Source: www.omaha.com
Author: Steve Hendrix – The Washington Post
Hearing the word “cancer” in a doctor’s office is bad enough. Hearing “stage 4” invokes even more dread. When I learned I had stage 4 HPV-related oral cancer, I didn’t know exactly what it meant, but I knew there wasn’t a stage 5.
Doctors use the standardized staging system to describe the location, size and extent of a cancer and its spread throughout the body. Using data on the treatment and survivability of each particular kind of cancer, clinicians combine these factors to produce a number from stage 1 (a small tumor confined to one spot) to stage 4 (a cancer that has spread, either to a single adjacent lymph node or to distant organs).
My cancer was stage 4A, a small tumor at the base of my tongue that had spread to a single lymph node in my neck.

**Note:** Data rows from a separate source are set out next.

Lemma claim_cluster_spec fs w c last :
  ok fs w → cluster_ok fs c → fat fs (cont w) c = 0 → (last = 0 ∨ (cluster_ok fs last ∧ last ≠ c)) →
  ∃ fs' w', claim_cluster fs c last w = Ok (fs', w') ∧ alike fs' fs ∧ ok fs' w' ∧ grows fs (cont w) (cont w') last c.
Proof.
  intros Hok Hc Hfree Hlast. pose proof (ok_geom _ _ Hok) as G. pose proof (csize_pos _ _ _ G) as Hcs.
  destruct (fat32_write_entry_spec fs w c FAT_END Hok Hc ltac:(by unfold FAT_END)) as (w1 & E1 & Hok1 & Ho1 & Hv1).
  assert (Hsecond : ∃ w2, (if 2 <=? last then fat32_write_entry fs last c w1 else Ok w1) = Ok w2 ∧ ok fs w2 ∧
    (∀ a, ¬ (cluster_ok fs last ∧ in_entry fs last a) → cont w2 a = cont w1 a) ∧ (cluster_ok fs last → fat fs (cont w2) last = c)).
  { destruct Hlast as [->|[Hlok Hne]]; [exists w1; split_and!; try done; intros [? ?]; lia|].
    destruct (Z.leb_spec 2 last); [|unfold cluster_ok in Hlok; lia].
    destruct (fat32_write_entry_spec fs w1 last c Hok1 Hlok) as (w2 & E2 & Hok2 & Ho2 & Hv2).
    { pose proof (cluster_bound _ _ _ G c Hc). unfold FAT_CLUSTER_EOF in *. lia. }
    exists w2. split_and!; try done. intros a Ha. apply Ho2. tauto. }
  destruct Hsecond as (w2 & E2 & Hok2 & Ho2 & Hv2). unfold claim_cluster. step_with E1. step_with E2.
  destruct (kmalloc_spec fs w2 Hok2) as (f & w3 & E3 & Hok3 & Ec3). rewrite E3. destruct (zero_cluster_spec fs w3 c Hok3 Hc) as (w4 & E4 & Hok4 & Ec4). rewrite E4. cbn [snd].
  set (fs' := set_alloc _ _ fs). destruct (fat32_update_fsinfo_spec fs' w4) as (w5 & E5 & Hok5 & Hr5); [by apply ok_alloc|]. step_with E5.
  exists fs', w5. split; [done|]. split; [by eexists _, _|]. split; [done|]. rewrite Ec3 in Ec4. change (reserved_sectors fs') with (reserved_sectors fs) in Hr5.
  change (bytes_per_sector fs') with (bytes_per_sector fs) in Hr5.
  assert (HF5 : ∀ x, cluster_ok fs x → fat fs (cont w5) x = fat fs (cont w2) x).
  { intros x Hx. rewrite (proj1 (reserved_fat fs w4 (cont w5) x Hok4 Hx Hr5)). unfold fat. rewrite Ec4. f_equal. apply le32_ext. intros i Hi. apply write_range_out.
    rewrite length_replicate. pose proof (fat_below_data _ _ _ G 0 x c Hx Hc ltac:(pose proof (g_fats _ _ _ G); lia)). lia. }
  assert (HC5 : ∀ x i, cluster_ok fs x → 0 <= i → clu fs (cont w5) x i = write_range (cont w2) (clu_addr fs c) (replicate (Z.to_nat (csize fs)) 0) (clu_addr fs x + i)).
  { intros x i Hx Hi. rewrite (proj2 (reserved_fat fs w4 (cont w5) x Hok4 Hx Hr5)) by done. unfold clu. by rewrite Ec4. }
  assert (HF1 : ∀ x, cluster_ok fs x → x ≠ last → fat fs (cont w2) x = fat fs (cont w1) x).
  { intros x Hx Hne. destruct Hlast as [->|[Hlok _]].
    - unfold fat. f_equal. apply le32_ext. intros i Hi. apply Ho2. intros [[? ?] _]. lia.
    - apply (entry_other fs w1 (cont w2) last x); try done. intros a Ha. apply Ho2. tauto. }
  assert (HC1 : ∀ x i, cluster_ok fs x → 0 <= i → clu fs (cont w2) x i = clu fs (cont w) x i).
  { intros x i Hx Hi. transitivity (clu fs (cont w1) x i); [|by apply (entry_clu fs w (cont w1) c x i)]. destruct Hlast as [->|[Hlok _]].
    - apply Ho2. intros [[? ?] _]. lia.
    - apply (entry_clu fs w1 (cont w2) last x i); try done. intros a Ha. apply Ho2. tauto. }
  split; [done|done| | | | |].
  - rewrite HF5 by done. destruct (decide (c = last)) as [->|Hne]; [destruct Hlast as [->|[_ ?]]; [unfold cluster_ok in Hc; lia|done]|]. by rewrite HF1.
  - intros Hl. rewrite HF5 by done. by apply Hv2.
  - intros x Hx Hxc Hxl. rewrite HF5, HF1 by done. by apply (entry_other fs w (cont w1) c x).
  - intros i Hi. rewrite HC5 by (done || lia). rewrite write_range_in by (rewrite length_replicate; lia). apply nth_replicate_0.
  - intros x i Hx Hne Hi. rewrite HC5 by (done || lia). rewrite write_range_out; [by apply HC1; [|lia]|]. rewrite length_replicate.
    destruct (clu_apart _ _ _ G x c Hne); lia.
Qed.

(** The cluster looked at in attempt [j] of a search from [start]. *)
Definition probe_cluster (fs : FAT32Filesystem) (start j : Z) : Z := if cluster_count fs + 2 <=? start + j then start + j - cluster_count fs else start + j.

Lemma probe_cluster_all fs start c : cluster_ok fs start → cluster_ok fs c → ∃ j, 0 <= j < cluster_count fs ∧ probe_cluster fs start j = c.
Proof.
  unfold cluster_ok, probe_cluster. intros Hs Hc. destruct (decide (start <= c)).
  - exists (c - start). split; [lia|]. destruct (Z.leb_spec (cluster_count fs + 2) (start + (c - start))); lia.
  - exists (c - start + cluster_count fs). split; [lia|]. destruct (Z.leb_spec (cluster_count fs + 2) (start + (c - start + cluster_count fs))); lia.
Qed.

My doctor immediately tried to soften the blow. There were problems with the staging rules as they applied to this kind of cancer, he said. HPV oropharyngeal cancers, while potentially fatal, were far more treatable than other oral cancers, particularly the ones related to tobacco and alcohol use that were used to define the staging standards.
He was right. A study published in the Lancet early this year found that the current guidelines lead to needless panic for the newly diagnosed. “At the present time, most patients with HPV+ oropharyngeal cancer are told they have (stage 4) disease, but the reality is that their outlook is similar to that of patients with the most curable malignant diseases,” the study authors wrote.
This month, the American Joint Committee on Cancer is releasing new guidelines for HPV-positive oropharyngeal cancer staging that will ease patient fears and make it easier for doctors to offer less-invasive treatment options.
“It’s remarkable,” said my own physician, Arjun Joshi of George Washington University. “Under the new system, you would only be a stage 1.”